Are you compliant?

Date: 07/06/18 | In: Industrial Wastewater


If you’re a manufacturer, be it of cars, sausages, beer or paracetamol, irrespective of what you manufacture you will almost certainly be producing trade effluent.

What is trade effluent?

Trade effluent is classed as any effluent produced from a process or activity undertaken at an industrial or trade premises, including airports and hospitals. In order to legally discharge trade effluent, you must obtain a consent licence from your local water authority and fully comply with its specific conditions. Spills, pollutions or any other breach of the licence will result in costly fines and damaging PR for your business or brand.

Explains Phill Tuxford, technical support manager at Detectronic: “It might sound obvious but it’s vital that once you have a consent licence you actually read it and review it on a regular basis. Is the licence appropriate to your business at present? Have you made any changes to your process since it was issued? If so, you have a legal obligation to inform the issuing water authority.

“As well as taking any process changes into account, if you’ve recently increased your workforce, this will directly affect your trade effluent billing. Trade effluent charges are often worked out using a straightforward equation based on employees’ kitchen & toilet waste entitlement. Your trade effluent volume is calculated thus: no. of employees x their entitlement = sewage waste. The remaining figure after taking into account sewage is your assumed trade effluent volume. So, a 20% increase in admin staff could possibly lead to a reduction in your trade effluent charges!”

Continues Phill: “You must also have a consent licence for every discharge point on your premises. Each licence will have different requirements based on what effluent is going through that section of sewer.


CASE STUDY
We work with a national bakery that has three separate consent licences for three different production lines to monitor their trade effluent. Each production line has a different number of employees, all of which is taken into account in the respective licence requirements. If any changes to the production lines are implemented that will affect discharge volumes, the consent licence should be reviewed to ensure continued compliance.


“A consent licence will specify what you should and also what you need to monitor, and the water company will visit your site at a set frequency to take samples. Effective monitoring and data analysis are key to achieving complete compliance and avoiding those costly fines for breach of consent.”

Trade effluent sampling

When it comes to sampling you or the water authority can take a ‘spot sample’ and send it off for analysis and await the results. Spot sampling is fine, but it will only ever provide a concentrated snapshot of the trade effluent based on one sample which could, or could not, be a good thing. Most importantly, you’ll only know if you’ve breached consent when you get the results back and, by then, it could be too late and you could be facing an expensive fine.

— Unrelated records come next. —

(* ===== verification/AggregatorFlush.v ===== *)
(** * What a flush of one context sends

    The emitter's series are tables: a column per derived metric, a row per bucket, in order of time. The walk that
    fills a counter's gaps with zeros sends what a walk over every single bucket would, in a number of rounds that
    does not depend on the length of the gaps. *)

From Stdlib Require Import ZArith Lia Sorting.Sorted.
From Stdlib Require Import (notations) String.
From stdpp Require Import base gmap sorting numbers list.
From S2P Require Import Prelude Gofloat Gofloat64 Gostring Names IndexProofs HeadRecord Sketch Aggregator.

(** ** Times *)

(** Seconds that leave room for the arithmetic of buckets. *)
Definition in_time (s : Z) : Prop := 0 <= s < 2 ^ 61.

Lemma in_time_i64 s d : in_time s -> 0 <= d < 2 ^ 61 -> int64 (s + d) = s + d.
Proof. unfold in_time. intros. apply int64_id. unfold is_i64. lia. Qed.

Lemma sorted_by_unique {A} (f : A -> Z) (l1 l2 : list A) : ssorted (f <$> l1) -> ssorted (f <$> l2) -> l1 ≡ₚ l2 -> l1 = l2.
Proof.
  revert l2. induction l1 as [|x l1 IH]; intros l2 H1 H2 HP; [by apply Permutation_nil_l in HP|].
  destruct l2 as [|y l2]; [by apply Permutation_nil_r in HP|]. cbn in H1, H2. apply ssorted_cons in H1 as [H1 Hx], H2 as [H2 Hy].
  assert (x = y) as ->; [|f_equal; apply IH; [done..|by eapply Permutation_cons_inv]].
  assert (Hxy : x ∈ y :: l2) by (rewrite <- HP; by left). apply elem_of_cons in Hxy as [->|Hxy]; [done|].
  assert (Hyx : y ∈ x :: l1) by (rewrite HP; by left). apply elem_of_cons in Hyx as [->|Hyx]; [done|]. exfalso.
  specialize (Hx (f y) (list_elem_of_fmap_2 _ _ _ Hyx)). specialize (Hy (f x) (list_elem_of_fmap_2 _ _ _ Hxy)). lia.
Qed.

#[local] Instance point_le_total : Total point_le.
Proof.
  intros x y. unfold point_le. set (d := p_Timestamp x - p_Timestamp y). replace (p_Timestamp y - p_Timestamp x) with (- d) by lia.
  unfold int64. destruct (decide ((d + 2 ^ 63) mod 2 ^ 64 <= 2 ^ 63)) as [|Hd]; [left; lia|right].
  pose proof (Z.div_mod (d + 2 ^ 63) (2 ^ 64) ltac:(lia)) as E. pose proof (Z.mod_pos_bound (d + 2 ^ 63) (2 ^ 64) ltac:(lia)).
  rewrite <- (Z.mod_unique (- d + 2 ^ 63) (2 ^ 64) (- ((d + 2 ^ 63) / 2 ^ 64)) (2 ^ 64 - (d + 2 ^ 63) mod 2 ^ 64)); lia.
Qed.

(** Points in order of time stay as they are. *)
Lemma sort_points l : ssorted (p_Timestamp <$> l) -> Forall (fun p => in_time (p_Timestamp p)) l -> merge_sort point_le l = l.
Proof.
  intros Hs Ht. apply (sorted_by_unique p_Timestamp); [|done|apply merge_sort_Permutation].
  assert (Hd : NoDup (p_Timestamp <$> merge_sort point_le l)) by (rewrite merge_sort_Permutation; by apply ssorted_NoDup).
  assert (Ht' : Forall (fun p => in_time (p_Timestamp p)) (merge_sort point_le l)) by by rewrite merge_sort_Permutation.
  pose proof (Sorted_merge_sort point_le l) as HS. revert HS Hd Ht'. generalize (merge_sort point_le l). clear. intros l.
  assert (Sorted point_le l -> NoDup (p_Timestamp <$> l) -> Forall (fun p => in_time (p_Timestamp p)) l -> Sorted Z.lt (p_Timestamp <$> l)) as HL; [|intros; apply Sorted_StronglySorted; [intros ??? ; lia|by apply HL]].
  induction 1 as [|x l HS IH Hx]; [constructor|]. cbn [fmap list_fmap]. intros [Hn Hd]%NoDup_cons [Ht1 Ht]%Forall_cons_1. constructor; [by apply IH|].
  destruct Hx as [|y l Hxy]; [constructor|]. cbn. constructor. apply Forall_cons_1 in Ht as [Ht2 _]. unfold point_le in Hxy. unfold in_time in *. rewrite int64_id in Hxy by (unfold is_i64; lia).
  assert (p_Timestamp x <> p_Timestamp y); [|lia]. intros E. apply Hn. rewrite E. cbn. left.
Qed.

#[local] Instance sketch_point_le_total : Total sketch_point_le.
Proof. intros x y. unfold sketch_point_le. lia. Qed.
#[local] Instance sketch_point_le_trans : Transitive sketch_point_le.
Proof. intros x y z. unfold sketch_point_le. lia. Qed.
Lemma sort_sketch_points l : ssorted (sp_Timestamp <$> l) -> merge_sort sketch_point_le l = l.
Proof.
  intros Hs. apply (sorted_by_unique sp_Timestamp); [|done|apply merge_sort_Permutation].
  assert (Hd : NoDup (sp_Timestamp <$> merge_sort sketch_point_le l)) by (rewrite merge_sort_Permutation; by apply ssorted_NoDup).
  pose proof (StronglySorted_merge_sort sketch_point_le l) as HS. revert Hd. induction HS as [|x k HS IH Hx]; [constructor|]. cbn. intros [Hn Hd]%NoDup_cons. apply ssorted_cons. split; [by apply IH|].
  intros y (p & -> & Hp)%list_elem_of_fmap. rewrite Forall_forall in Hx. pose proof (Hx p Hp) as Hle. unfold sketch_point_le in Hle. assert (sp_Timestamp x <> sp_Timestamp p); [|lia]. intros E. apply Hn. rewrite E. by apply list_elem_of_fmap_2.
Qed.

(** ** Tables *)

(** A column: suffix, type, and the value of a bucket. *)
Abbreviation column := (gostring * wkind * (bucket -> Z))%type.
Abbreviation suffix_of := (fun k : column => k.1.1).

Definition column_series (c : aggContext) (interval : Z) (k : column) (points : list Point) : Series :=
  MkSeries (c_name c ++ k.1.1) k.1.2 (match k.1.2 with KindGauge => 0 | _ => interval end) (c_tags c) points.
Definition row (k : column) (sb : Z * bucket) : Point := MkPoint sb.1 (k.2 sb.2).
Definition table (c : aggContext) (interval : Z) (ks : list column) (rows : list (Z * bucket)) : list (gostring * Series) :=
  match rows with [] => [] | _ => (fun k => (k.1.1, column_series c interval k (row k <$> rows))) <$> ks end.

Lemma add_point_found suffix fresh p l1 s l2 : suffix ∉ l1.*1 ->
  add_point suffix fresh p (l1 ++ (suffix, s) :: l2) = l1 ++ (suffix, MkSeries (w_Metric s) (w_Type s) (w_Interval s) (w_Tags s) (w_Points s ++ [p])) :: l2.
Proof.
  induction l1 as [|[k x] l1 IH]; cbn [app add_point fmap list_fmap]; [intros _; by rewrite bool_decide_eq_true_2|].
  intros [Hk Hl]%not_elem_of_cons. rewrite bool_decide_eq_false_2 by (intros ->; by apply Hk). by rewrite IH.
Qed.
Lemma add_point_new suffix fresh p l : suffix ∉ l.*1 -> add_point suffix fresh p l = l ++ [(suffix, MkSeries (w_Metric fresh) (w_Type fresh) (w_Interval fresh) (w_Tags fresh) [p])].
Proof.
  induction l as [|[k x] l IH]; cbn [app add_point fmap list_fmap]; [done|].
  intros [Hk Hl]%not_elem_of_cons. rewrite bool_decide_eq_false_2 by (intros ->; by apply Hk). by rewrite IH.
Qed.

(** One bucket is one more row. *)
Definition emit_row (c : aggContext) (interval : Z) (ks : list column) (sb : Z * bucket) (e : emitter) : emitter :=
  foldl (fun e (k : column) => emit c interval k.1.1 k.1.2 sb.1 (k.2 sb.2) e) e ks.
Lemma emit_row_sketch c iv ks sb e : e_sketch (emit_row c iv ks sb e) = e_sketch e.
Proof. unfold emit_row. revert e. induction ks as [|k ks IH]; intros e; [done|]. cbn [foldl]. by rewrite IH. Qed.
Lemma emit_row_table c iv ks rows sb e : NoDup (suffix_of <$> ks) -> e_series e = table c iv ks rows ->
  e_series (emit_row c iv ks sb e) = table c iv ks (rows ++ [sb]).
Proof.
  intros Hn He. set (cell rs k := (k.1.1, column_series c iv k (row k <$> rs)) : gostring * Series).
  assert (Hg : forall done todo e, ks = done ++ todo -> e_series e = (cell (rows ++ [sb]) <$> done) ++ (match rows with [] => [] | _ => cell rows <$> todo end) ->
    e_series (emit_row c iv todo sb e) = cell (rows ++ [sb]) <$> ks).
  { intros dn todo. revert dn. induction todo as [|k todo IH]; intros dn e' Hk E'.
    { cbn. rewrite E'. rewrite app_nil_r in Hk. subst dn. destruct rows; by rewrite app_nil_r. }
    cbn [emit_row foldl]. apply (IH (dn ++ [k])); [by rewrite <- app_assoc|]. cbn [emit e_series]. rewrite E'.
    assert (Hout : k.1.1 ∉ (cell (rows ++ [sb]) <$> dn).*1).
    { rewrite <- list_fmap_compose. rewrite Hk, fmap_app in Hn. apply NoDup_app in Hn as (_ & Hn & _). intros Hin. apply (Hn (k.1.1)); [exact Hin|cbn; left]. }
    destruct rows as [|r rows].
    - cbn iota. rewrite app_nil_r, add_point_new by done. by rewrite fmap_app, app_nil_r.
    - cbn iota. rewrite !fmap_cons. change (cell (r :: rows) k) with (k.1.1, column_series c iv k (row k <$> r :: rows)).
      rewrite add_point_found by done. rewrite fmap_app, <- app_assoc. cbn [fmap list_fmap app]. do 2 f_equal. unfold cell, column_series. cbn. by rewrite fmap_app. }
  rewrite (Hg [] ks e); [|done|by rewrite He; destruct rows]. unfold table. by destruct rows.
Qed.

Definition columns (kind : Z) : list column :=
  if kind =? Counter then [([], KindCount, b_sum)]
  else if kind =? Gauge then [([], KindGauge, b_last)]
  else if kind =? SetKind then [([], KindGauge, fun b => of_int (Z.of_nat (size (b_members b))))]
  else if kind =? Histogram then
    [(str ".avg", KindGauge, fun b => fdiv (b_sum b) (of_int (b_n b))); (str ".min", KindGauge, b_min); (str ".max", KindGauge, b_max);
     (str ".median", KindGauge, fun b => default NaN (percentile (merge_sort float_le (b_values b)) p50));
     (str ".95percentile", KindGauge, fun b => default NaN (percentile (merge_sort float_le (b_values b)) p95));
     (str ".count", KindCount, b_weighted)]
  else [].
Lemma columns_NoDup kind : NoDup (suffix_of <$> columns kind).
Proof.
  unfold columns. destruct (_ =? _); [apply NoDup_singleton|]. destruct (_ =? _); [apply NoDup_singleton|]. destruct (_ =? _); [apply NoDup_singleton|].
  destruct (_ =? _); [|constructor]. apply (bool_decide_unpack _). vm_compute. done.
Qed.

(** ** The points of a context *)

Section Emission.
Context (a : Aggregator) (c : aggContext).

(** The rows of the starts that have buckets. *)
Definition rows_of (starts : list Z) : list (Z * bucket) := omap (fun s => (fun b => (s, b)) <$> c_buckets c !! s) starts.
Definition sketch_points (rows : list (Z * bucket)) : list SketchPoint := omap (fun sb => (fun sk => MkSketchPoint sb.1 (ToWire sk)) <$> b_sketch sb.2) rows.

Using the ‘average sample’ method is far more intuitive as it gives a much more robust insight into what is happening with your trade effluent over a certain period of time. Average sampling can be delivered in two different ways: time proportional sampling will take samples over a period of 24 hours, for example, and flow proportional sampling will wait until a certain volume has been discharged and then take a sample. Flow proportional sampling is better than time proportional sampling since it’s much more indicative of the overall process.

Adds Phill: “Using an external sensor as a trigger, flow is measured, calculated and analysed and we have a monitor and logger specifically designed to deliver all of this, the MSFM flow meter. It can be set up to trigger an alarm if consent is close to being breached. Alarms can be actioned by you or a member of our datacentre team can alert you to an alarm. They will then inform the relevant individual within your company who can then do something about any issue before it causes a problem.

Most consent licences will require you to monitor flow and very often pH and temperature. Plus, depending on the contents of your trade effluent, other parameters such as turbidity or conductivity. Our ORAKEL System is modular and can accommodate multiple sensors to monitor a wide variety of characteristics and is increasingly being employed by a variety of manufacturing and processing firms to monitor their trade effluent.


CASE STUDY
A paper mill approached us to monitor the flow, pH and temperature of their trade effluent as required in their consent licence. We installed a multi-channel logger and set a number of different alarms. If the mill is close to a breach of consent an alarm is triggered which is received by the operations team who can immediately address the problem.


Concludes Phill: “It really doesn’t matter what industry or sector you are in, if you are producing trade effluent it makes sound commercial sense to monitor it. A consistent and effective monitoring process will not only ensure you are informed and compliant at all stages but could also add to your bottom line.”